Packed_house_waits_for_Eric_Schmidt_to_speakOne way to fix this is by using mesh networks, networks without a center. Companies can build phones that serve as mesh nodes, and together all these phones can form a powerful network.

Eventually people in the developing world will obtain devices with enough memory to store their high school education on them, Schmidt said. “All of a sudden their phone, which they are obsessed with, will be their educational and entertainment device,” he predicted.

What’s important about developments in storage and processing does not involve storing photos, Schmidt said. It’s important that people anywhere can obtain a body of knowledge on their smartphones that can be translated on the fly to a language they speak. Think of what happens when a device like this shows up in an area that doesn’t have a textbook, he said. Those with nothing will have something.

Most unconnected people will have interestingly cobbled together networks, perhaps a single connection to a village with a Wi-Fi connection, and they will use Voice over Internet Protocol (VoIP) from their phones to the Wi-Fi connection, Schmidt predicted. They will still need Short Message Service (SMS) as a backup.

To the students in the audience Schmidt said that while they are building on the foundation of Turing and other great Princeton mathematicians, most humbling to him is that “you are just beginning to have something with a boundless capacity, a connected humanity you will create.”

Earlier in the evening, Schmidt began his talk by saying one of the most remarkable things about computer science when he arrived at Princeton in 1972 was that you could almost know it all. There was a relatively small community of people working in the field.

Schmidt reminisced about how he had used an IBM 360/91, which at the time was “literally the fastest computer I had ever encountered.” It had all of one megabyte of memory, made out of iron core. “Most of those 360s were sold, because their contents were valuable as minerals,” he remarked.

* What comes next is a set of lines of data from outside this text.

Lemma mpmc_producer_moves (s : sys) (t : nat) (es : list event) (n i : nat) (weak : bool) :
  mpmc_inv s t es n -> Z.of_nat n + N < u64_modulus -> moves_to s (ProducerStep i weak) t es n.
Proof.
  intros Hi Hn. pose proof (mm_head _ _ _ _ Hi) as Eh. pose proof (mm_tail _ _ _ _ Hi) as Et. pose proof (mm_le _ _ _ _ Hi) as Hle. pose proof (mm_bound _ _ _ _ Hi) as Hb.
  destruct (producers s !! i) as [[a pc]|] eqn:E; [|eexists _, [], t; split; [unfold sys_step; by rewrite E|]; rewrite app_nil_r; by apply still].
  pose proof (mm_producers _ _ _ _ Hi _ _ _ E) as Hok. destruct pc as [v bo|v bo h|v bo h|v bo h|v h|h|o]; cbn [producer_ok] in Hok.
  - eapply producer_quiet; [done|done|by destruct a| |by intros ? []]. exists (length (pushed s)). by rewrite Eh.
  - destruct Hok as (p & -> & Hp). destruct ((Z.of_nat p -w tail (ring s)) >=? N) eqn:Er.
    + destruct a; [eapply producer_quiet; [done|done|cbn; by rewrite Er|done|by intros ? []]|].
      destruct (Backoff.is_completed bo) eqn:Ec; (eapply producer_quiet; [done|done|cbn; by rewrite Er, Ec|done|by intros ? []]).
    + eapply producer_quiet with (pc' := PushRoom v bo (Z.of_nat p)); [done|done|destruct a; cbn; by rewrite Er| |by intros ? []].
      exists p. split; [done|]. split; [done|]. rewrite Et in Er. apply room_check in Er; lia.
  - destruct Hok as (p & -> & Hp & Hr). destruct (lookup_lt_is_Some_2 (slots (ring s)) (cell N p)) as [sl Hsl]; [rewrite (mm_len _ _ _ _ Hi); by apply cell_lt|].
    pose proof (slot_at_eq _ _ _ Hsl) as Es. destruct (Z.eqb_spec (sequence sl) (Z.of_nat p)) as [Eq|Eq].
    + eapply producer_quiet with (pc' := PushReady v bo (Z.of_nat p)); [done|done|destruct a; cbn; rewrite Es; cbn; by rewrite Eq, Z.eqb_refl| |by intros ? []].
      exists p. split; [done|]. split; [done|]. split; [done|]. intros _. by exists sl.
    + apply Z.eqb_neq in Eq. destruct a; [eapply producer_quiet; [done|done|cbn; rewrite Es; cbn; by rewrite Eq|done|by intros ? []]|].
      destruct (sequence sl <? Z.of_nat p) eqn:El; (eapply producer_quiet; [done|done|cbn; rewrite Es; cbn; by rewrite Eq, El|done|by intros ? []]).
  - destruct Hok as (p & -> & Hp & Hr & Hsl). destruct (head (ring s) =? Z.of_nat p) eqn:Eq.
    + destruct (negb a && weak) eqn:Ew.
      { destruct a; [done|]. destruct weak; [|done]. eapply producer_quiet; [done|done|cbn; by rewrite andb_false_r|done|by intros ? []]. }
      apply Z.eqb_eq in Eq. rewrite Eh in Eq. apply Nat2Z.inj in Eq. subst p.
      eexists _, [At (Pushed v)], t. split; [|by eapply reserve_push_ok]. unfold sys_step. rewrite E.
      destruct a; [|destruct weak; [done|]]; cbn; rewrite Eh, Z.eqb_refl; done.
    + eapply producer_quiet with (pc' := if a then PushDone (Err v) else PushLoop v (Backoff.snooze bo).2); [done|done|destruct a; cbn; by rewrite Eq|by destruct a|by destruct a; intros ? []].
  - destruct Hok as (p & -> & Hp & _). destruct (write_step_ok _ _ _ _ _ _ _ _ Hi E) as (r' & Er & Hi'). eexists _, [], t.
    split; [unfold sys_step; rewrite E; destruct a; cbn; rewrite Er; cbn; done|]. rewrite !app_nil_r. done.
  - destruct Hok as (p & -> & Hp & _). destruct (publish_step_ok _ _ _ _ _ _ _ Hi Hn E) as (r' & Er & Hi'). eexists _, [], t.
    split; [unfold sys_step; rewrite E; destruct a; cbn; rewrite Er; cbn; done|]. rewrite !app_nil_r. done.
  - eapply producer_quiet; [done|done|by destruct a|done|by intros ? []].
Qed.

Lemma mpmc_consumer_moves (s : sys) (t : nat) (es : list event) (n j : nat) (weak : bool) :
  mpmc_inv s t es n -> Z.of_nat n + N < u64_modulus -> moves_to s (ConsumerStep j weak) t es n.
Proof.
  intros Hi Hn. pose proof (mm_head _ _ _ _ Hi) as Eh. pose proof (mm_tail _ _ _ _ Hi) as Et. pose proof (mm_le _ _ _ _ Hi) as Hle. pose proof (mm_bound _ _ _ _ Hi) as Hb.
  destruct (consumers s !! j) as [[a pc]|] eqn:E; [|eexists _, [], t; split; [unfold sys_step; by rewrite E|]; rewrite app_nil_r; by apply still].
  pose proof (mm_consumers _ _ _ _ Hi _ _ _ E) as Hok. destruct pc as [bo|bo x|bo x|bo x|bo x|x|v x|o]; cbn [consumer_ok] in Hok.
  - eapply consumer_quiet; [done|done|done|by destruct a| |by intros ? []|done|done]. exists t. by rewrite Et.
  - destruct Hok as (p & -> & Hp). destruct (Z.of_nat p =? head (ring s)) eqn:Eq.
    + eapply consumer_quiet with (pc' := PopDone None); [done|done|done|destruct a; cbn; by rewrite Eq|done|by intros ? []| |done].
      apply Z.eqb_eq in Eq. rewrite Eh in Eq. apply Nat2Z.inj in Eq. rewrite drop_nil_ge by lia. apply legal_one, q_empty.
    + eapply consumer_quiet with (pc' := PopSome bo (Z.of_nat p)); [done|done|done|destruct a; cbn; by rewrite Eq| |by intros ? []|done|done].
      exists p. split; [done|]. split; [done|]. apply Z.eqb_neq in Eq. lia.
  - destruct Hok as (p & -> & Hp & Hl). destruct (lookup_lt_is_Some_2 (slots (ring s)) (cell N p)) as [sl Hsl]; [rewrite (mm_len _ _ _ _ Hi); by apply cell_lt|].
    pose proof (slot_at_eq _ _ _ Hsl) as Es. assert (Ew : Z.of_nat p +w 1 = Z.of_nat p + 1) by (apply wrap64_small; unfold is_u64; lia).
    destruct (Z.eqb_spec (sequence sl) (Z.of_nat p + 1)) as [Eq|Eq].
    + eapply consumer_quiet with (pc' := PopReady bo (Z.of_nat p)); [done|done|done|destruct a; cbn; rewrite Es; cbn; by rewrite Ew, Eq, Z.eqb_refl| |by intros ? []|done|done].
      exists p. split; [done|]. split; [done|]. split; [done|]. intros _. by exists sl.
    + apply Z.eqb_neq in Eq. destruct a; [eapply consumer_quiet; [done|done|done|cbn; rewrite Es; cbn; by rewrite Ew, Eq|done|by intros ? []|done|done]|].
      destruct (sequence sl <? Z.of_nat p + 1) eqn:El; (eapply consumer_quiet; [done|done|done|cbn; rewrite Es; cbn; by rewrite Ew, Eq, El| |by intros ? []|done|done]); [|done].
      by exists p.
  - destruct Hok as (p & -> & Hp & Hl). destruct a; [eapply consumer_quiet; [done|done|done|done| |by intros ? []|done|done]; by exists p|].
    destruct (Z.of_nat p =? tail (ring s)) eqn:Eq; [destruct (Backoff.is_completed bo) eqn:Ec|];
      (eapply consumer_quiet; [done|done|done|cbn; rewrite Eq, ?Ec; done|done|by intros ? []|done|done]).
  - destruct Hok as (p & -> & Hp & Hl & Hsl). destruct (tail (ring s) =? Z.of_nat p) eqn:Eq.
    + destruct (negb a && weak) eqn:Ew.
      { destruct a; [done|]. destruct weak; [|done]. eapply consumer_quiet; [done|done|done|cbn; by rewrite andb_false_r|done|by intros ? []|done|done]. }
      apply Z.eqb_eq in Eq. rewrite Et in Eq. apply Nat2Z.inj in Eq. subst p.
      eexists _, _, (S t). split; [|by eapply reserve_pop_ok]. unfold sys_step. rewrite E.
      destruct a; [|destruct weak; [done|]]; cbn; rewrite Et, Z.eqb_refl; done.
    + eapply consumer_quiet with (pc' := if a then PopDone None else PopLoop (Backoff.snooze bo).2); [done|done|done|destruct a; cbn; by rewrite Eq|by destruct a|by destruct a; intros ? []|by destruct a|by destruct a].
  - destruct Hok as (p & -> & Hp & _). destruct (take_step_ok _ _ _ _ _ _ _ Hi E) as (v & r' & Er & Hi'). eexists _, _, t.
    split; [unfold sys_step; rewrite E; destruct a; cbn; rewrite Er; cbn; done|]. done.
  - destruct Hok as (p & -> & Hp & _). destruct (free_step_ok _ _ _ _ _ _ _ _ Hi Hn E) as (r' & Er & Hi'). eexists _, [], t.
    split; [unfold sys_step; rewrite E; destruct a; cbn; rewrite Er; cbn; done|]. rewrite app_nil_r. done.
  - eapply consumer_quiet; [done|done|done|by destruct a|done|by intros ? []|done|done].
Qed.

While for most people on the planet the digital revolution has not yet arrived, the privileged few will experience the world in an ultraconnected way, Schmidt noted. For this group the future offers only what science can deliver and what is legally permissible, he added.

A data infrastructure is emerging that combines telemetry and sensors, to know where things are, Schmidt noted. He asked the audience to imagine what life will be like when we have real-time telemetry, driven by the presence of phones and other devices.

All estimates say that by 2020 true fiber-optic networks will be available in the Western world’s urban centers. Fiber optics will deliver a gigabit pipe, and that amount will cause all the limitations of HD and delivering media to disappear, he said.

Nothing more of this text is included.